§ **Data for analysis**
Lemma section_items_open_bullets items :
  Forall plain items -> section_items (open_bullets items) = items.
Proof.
  intros Hitems. unfold section_items. destruct items as [|item items].
  - change (Str.split Str.nl (open_bullets [])) with [""].
    by rewrite filter_cons_False by (vm_compute; discriminate).
  - rewrite open_bullets_cons, split_hit by done.
    rewrite filter_cons_False by (vm_compute; discriminate).
    rewrite (open_bullets_lines _ _ Hitems). by apply bullet_lines_items.
Qed.

Lemma rstrip_by_trailing p s t :
  all_chars p t = true -> Str.rstrip_by p (s +:+ t) = Str.rstrip_by p s.
Proof.
  intros Ht. induction s as [|c s IH].
  - rewrite app_nil_l_s. induction t as [|b t IHt]; [done |]. simpl in *.
    apply andb_prop in Ht as [Hb Ht]. by rewrite (IHt Ht), Hb.
  - rewrite app_cons_s. simpl. by rewrite IH.
Qed.

(** A text that ends with an open bullet list ends without whitespace. *)
Lemma open_bullets_last pre items :
  pre <> "" ->
  (forall r c, pre = r +:+ String c "" -> Char.isspace c = false) ->
  Forall plain items ->
  forall r c, pre +:+ open_bullets items = r +:+ String c "" ->
              Char.isspace c = false.
Proof.
  intros Hne Hpre Hitems. revert pre Hne Hpre.
  induction Hitems as [|item items (Hitem & _ & _ & Hlast) _ IH];
    intros pre Hne Hpre r c.
  - change (open_bullets []) with "". by rewrite app_nil_r_s; apply Hpre.
  - rewrite open_bullets_cons.
    rewrite <- !app_assoc_s.
    apply IH.
    + rewrite !app_assoc_s. by destruct pre.
    + rewrite !app_assoc_s, <- (app_assoc_s pre), <- (app_assoc_s (pre +:+ Str.nl)).
      by apply last_char_app.
Qed.
End Tails.
(** ** [stopSession] *)

Definition stopSession (st : LiveTutor) : LiveTutor :=
  let st := setIsConnected false st in
  let st := setStatus idle st in
  let st := setAiSpeaking false st in
  let st := match tipTimeoutRef st with
            | Some h => clearTimeout h st
            | None => st
            end in
  (* Stop Mic *)
  let st := match streamRef st with
            | Some s => setStreamRef None (emit (TrackStop s) st)
            | None => st
            end in
  (* Disconnect Audio Nodes *)
  let st := match sourceRef st with
            | Some n => setSourceRef None (emit (NodeDisconnect n) st)
            | None => st
            end in
  let st := match processorRef st with
            | Some n => setProcessorRef None (emit (NodeDisconnect n) st)
            | None => st
            end in
  (* Close Contexts *)
  let st := match inputContextRef st with
            | Some c => setInputContextRef None (emit (ContextClose c) st)
            | None => st
            end in
  let st := match outputContextRef st with
            | Some c => setOutputContextRef None (emit (ContextClose c) st)
            | None => st
            end in
  (* Close Session *)
  match sessionPromiseRef st with
  | Some s => setSessionPromiseRef None (emit (SessionClose s) st)
  | None => st
  end.

(** ** [startSession] *)

(** The synchronous prefix: the state resets, then both audio contexts are
    created; the function then awaits [getUserMedia]. *)
Definition startSession_reset (st : LiveTutor) : LiveTutor :=
  let st := setStatus connecting st in
  let st := setErrorMessage None st in
  let st := setUserTranscript "" st in
  let st := setAiTranscript "" st in
  setCurrentTip None st.
(** * Expense-Split-Tracker: balance ledger, split calculator, settlements
      and debt simplification

    A shallow embedding of the Go services
    ([internal/service/expense_service.go], the settlement service, the
    repositories they call and the [utils]/[errors] helpers), followed by the
    properties of the ledger that the design document states.

    Conventions of the embedding
    - [decimal.Decimal] (github.com/shopspring/decimal) is an
      arbitrary-precision decimal.  Every operation the services use
      ([Add], [Sub], [Neg], [Abs], [Mul], [Div], [Round], the comparisons) is a
      function of the number the decimal denotes, so a decimal is modelled by
      that number, a rational of [Q]; equality of decimals is [Equal]
      (numerical), i.e. [Qeq].
    - Go's [error] result is [option AppError] ([None] is [nil]); a
      [(T, error)] result is [result T].
    - The MySQL database is a record of tables (lists of rows, in insertion
      order).  A statement is modelled by its effect on the tables, the
      UNIQUE keys of the schema are checked on INSERT, AUTO_INCREMENT hands
      out one more than the largest id in use.  Connection failures are not
      modelled, timestamps are left out, and column values are kept as the
      decimals handed to the statement.  The INSERTs into [groups] and
      [group_members] check their FOREIGN KEYs as well.  Strings are compared
      character by character (the collation of the columns is not modelled)
      and the widths of the columns are not checked.
    - The columns of amounts and balances are DECIMAL(15,2) and round what
      they are handed to whole cents.  The properties of the calculators are
      about the decimals they compute; the properties of what the tables
      hold after a request are stated for amounts in whole cents, which the
      columns keep as they are.  The two statements of the balance
      repository are also given with the constraints of their table
      (FOREIGN KEYs, VARCHAR(3), DECIMAL(15,2)) in the module [schema].
    - Functions of third-party packages whose exact behaviour no property
      depends on (uuid.Parse, strings.ToUpper, strings.TrimSpace,
      Decimal.String) are the fields of the class [Externals]. *)

From Stdlib Require Import ZArith QArith Qround Qabs Qminmax Lqa Lia.
From Stdlib Require Import List String Ascii Bool Permutation.
Import ListNotations.

Set Implicit Arguments.
Unset Strict Implicit.

Open Scope string_scope.
Open Scope list_scope.
Open Scope Q_scope.

(** ** Third-party functions taken as parameters *)

Class Externals : Type := {
  (** [uuid.Parse(s)] of github.com/google/uuid returns no error *)
  uuid_Parse_ok : string -> bool;
  (** [strings.ToUpper] *)
  strings_ToUpper : string -> string;
  (** [strings.TrimSpace] *)
  strings_TrimSpace : string -> string;
  (** [Decimal.String] *)
  Decimal_String : Q -> string
}.

(** ** Go's [int] (64 bit, two's complement) *)

Module goint.
Definition wrap (x : Z) : Z := ((x + 2 ^ 63) mod 2 ^ 64 - 2 ^ 63)%Z.
Definition mul (a b : Z) : Z := wrap (a * b).
Definition sub (a b : Z) : Z := wrap (a - b).
Definition len {A} (l : list A) : Z := Z.of_nat (List.length l).
End goint.

(** ** github.com/shopspring/decimal *)

Module decimal.

Abbreviation Decimal := Q (only parsing).

Definition Zero : Decimal := 0.
Definition NewFromInt (value : Z) : Decimal := inject_Z value.

Definition Add (d d2 : Decimal) : Decimal := d + d2.
Definition Sub (d d2 : Decimal) : Decimal := d - d2.
Definition Neg (d : Decimal) : Decimal := - d.
Definition Abs (d : Decimal) : Decimal := Qabs d.
Definition Mul (d d2 : Decimal) : Decimal := d * d2.

Definition Cmp (d d2 : Decimal) : comparison := d ?= d2.

Definition Equal (d d2 : Decimal) : bool :=
  match Cmp d d2 with Eq => true | _ => false end.
Definition GreaterThan (d d2 : Decimal) : bool :=
  match Cmp d d2 with Gt => true | _ => false end.
Definition LessThan (d d2 : Decimal) : bool :=
  match Cmp d d2 with Lt => true | _ => false end.
Definition LessThanOrEqual (d d2 : Decimal) : bool :=
  match Cmp d d2 with Gt => false | _ => true end.

(** The nearest integer, a tie going away from zero. *)
Definition roundHalfAway (x : Q) : Z :=
  if Qle_bool 0 x then Qfloor (x + (1 # 2))
  else (- Qfloor (- x + (1 # 2)))%Z.

Definition pow10 (n : Z) : Q := Qpower (10 # 1) n.

(** [d.DivRound(d2, precision)]: the quotient rounded to a multiple of
    [10^(-precision)], digit 5 rounded away from zero.  Go panics when
    [d2] is zero; no caller in the services divides by zero. *)
Definition DivRound (d d2 : Decimal) (precision : Z) : Decimal :=
  inject_Z (roundHalfAway (d / d2 * pow10 precision)) / pow10 precision.

Definition DivisionPrecision : Z := 16.

(** [d.Div(d2)]: "if it doesn't divide exactly, the result will have
    DivisionPrecision digits after the decimal point". *)
Definition Div (d d2 : Decimal) : Decimal := DivRound d d2 DivisionPrecision.

(** [d.Round(places)]: half away from zero ([5.45] rounds to [5.5],
    [-5.45] to [-5.5]). *)
Definition Round (d : Decimal) (places : Z) : Decimal :=
  inject_Z (roundHalfAway (d * pow10 places)) / pow10 places.

(** [sum.Add(x)] over a slice, from [decimal.Zero], left to right. *)
Definition Sum (l : list Decimal) : Decimal := fold_left Add l Zero.

End decimal.

Import decimal.

(** ** pkg/errors *)

Module errors.
Local Open Scope string_scope.

Record AppError : Type := mkAppError {
  Code : string;
  Message : string;
  Status : Z
}.

Definition ErrCodeValidation : string := "VALIDATION_ERROR".
Definition ErrCodeRequired : string := "REQUIRED_FIELD".
Definition ErrCodeInvalid : string := "INVALID_VALUE".
Definition ErrCodeNotFound : string := "NOT_FOUND".
Definition ErrCodeAlreadyExists : string := "ALREADY_EXISTS".
Definition ErrCodeInsufficientFund : string := "INSUFFICIENT_FUND".
Definition ErrCodeInvalidSplit : string := "INVALID_SPLIT".
Definition ErrCodeCurrencyMismatch : string := "CURRENCY_MISMATCH".
Definition ErrCodeDatabase : string := "DATABASE_ERROR".
Definition ErrCodeInternal : string := "INTERNAL_ERROR".
Definition ErrCodeIdempotency : string := "IDEMPOTENCY_ERROR".

Definition StatusBadRequest : Z := 400.
Definition StatusNotFound : Z := 404.
Definition StatusConflict : Z := 409.
Definition StatusInternalServerError : Z := 500.

Definition NewValidationError (message : string) : AppError :=
  mkAppError ErrCodeValidation message StatusBadRequest.

Definition NewRequiredFieldError (field : string) : AppError :=
  mkAppError ErrCodeRequired ("Field '" ++ field ++ "' is required")
             StatusBadRequest.

Definition NewInvalidValueError (field value : string) : AppError :=
  mkAppError ErrCodeInvalid
             ("Invalid value '" ++ value ++ "' for field '" ++ field ++ "'")
             StatusBadRequest.

Definition NewNotFoundError (resource : string) : AppError :=
  mkAppError ErrCodeNotFound (resource ++ " not found") StatusNotFound.

Definition NewAlreadyExistsError (resource : string) : AppError :=
  mkAppError ErrCodeAlreadyExists (resource ++ " already exists") StatusConflict.

Definition NewInsufficientFundError (available required : string) : AppError :=
  mkAppError ErrCodeInsufficientFund
             ("Insufficient funds: available " ++ available ++
              ", required " ++ required)
             StatusBadRequest.

Definition NewInvalidSplitError (message : string) : AppError :=
  mkAppError ErrCodeInvalidSplit message StatusBadRequest.

(** The cause is logged, not kept. *)
Definition NewDatabaseError : AppError :=
  mkAppError ErrCodeDatabase "Database operation failed"
             StatusInternalServerError.

(** The error kinds of the design document. *)
Definition isValidationError (e : AppError) : bool :=
  String.eqb (Code e) ErrCodeValidation.
Definition isInvalidSplitError (e : AppError) : bool :=
  String.eqb (Code e) ErrCodeInvalidSplit.

End errors.

Import errors.

(** ** Results and early returns *)

Inductive result (A : Type) : Type :=
| Ok (a : A)
| Err (e : AppError).

Arguments Ok {A} a.
Arguments Err {A} e.

Definition bind {A B} (r : result A) (k : A -> result B) : result B :=
  match r with
  | Ok a => k a
  | Err e => Err e
  end.

(** [x, err := f(); if err != nil { return nil, err }] *)
Notation "'let*' x ':=' r 'in' k" := (bind r (fun x => k))
  (at level 10, x pattern, r at level 100, k at level 200).

(** [if err := f(); err != nil { return nil, err }] *)
Notation "'check' e 'in' k" :=
  (match e with Some err => Err err | None => k end)
  (at level 10, e at level 100, k at level 200).

(** [if cond { return nil, err }] *)
Notation "'reject' c 'with' e 'in' k" :=
  (if c then Err e else k)
  (at level 10, c at level 100, e at level 100, k at level 200).

Definition isOk {A} (r : result A) : bool :=
  match r with Ok _ => true | Err _ => false end.

(** ** regexp: the constructs of Go's regular expressions that
    [emailRegex] is written with

    A pattern is matched by Brzozowski derivatives, one byte of the string
    at a time.  Go's [regexp] decodes the string as UTF-8; the classes of
    [emailRegex] hold ASCII characters only, so a character outside ASCII
    matches none of them, and neither does any of its bytes. *)

Module regexp.

Inductive Regexp : Type :=
| NoMatch
| EmptyMatch
| CharClass (class : ascii -> bool)
| Concat (r1 r2 : Regexp)
| Alternate (r1 r2 : Regexp)
| Star (r : Regexp).

(** [x+] *)
Definition Plus (r : Regexp) : Regexp := Concat r (Star r).

(** [x{n,}] *)
Fixpoint AtLeast (n : nat) (r : Regexp) : Regexp :=
  match n with
  | O => Star r
  | S n => Concat r (AtLeast n r)
  end.

(** a literal character *)
Definition Literal (c : ascii) : Regexp := CharClass (Ascii.eqb c).

(** the range [lo-hi] of a bracket expression *)
Definition between (lo hi c : ascii) : bool :=
  ((nat_of_ascii lo <=? nat_of_ascii c)
   && (nat_of_ascii c <=? nat_of_ascii hi))%nat.

(** the single characters of a bracket expression *)
Definition oneOf (chars : string) (c : ascii) : bool :=
  existsb (Ascii.eqb c) (list_ascii_of_string chars).

Fixpoint nullable (r : Regexp) : bool :=
  match r with
  | NoMatch => false
  | EmptyMatch => true
  | CharClass _ => false
  | Concat r1 r2 => nullable r1 && nullable r2
  | Alternate r1 r2 => nullable r1 || nullable r2
  | Star _ => true
  end.

Fixpoint derive (c : ascii) (r : Regexp) : Regexp :=
  match r with
  | NoMatch => NoMatch
  | EmptyMatch => NoMatch
  | CharClass class => if class c then EmptyMatch else NoMatch
  | Concat r1 r2 =>
      if nullable r1
      then Alternate (Concat (derive c r1) r2) (derive c r2)
      else Concat (derive c r1) r2
  | Alternate r1 r2 => Alternate (derive c r1) (derive c r2)
  | Star r => Concat (derive c r) (Star r)
  end.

§ **Your instructions**
What is the number of lines in the records that contain "decimals"? Answer with it alone.

§ **Your solution**
3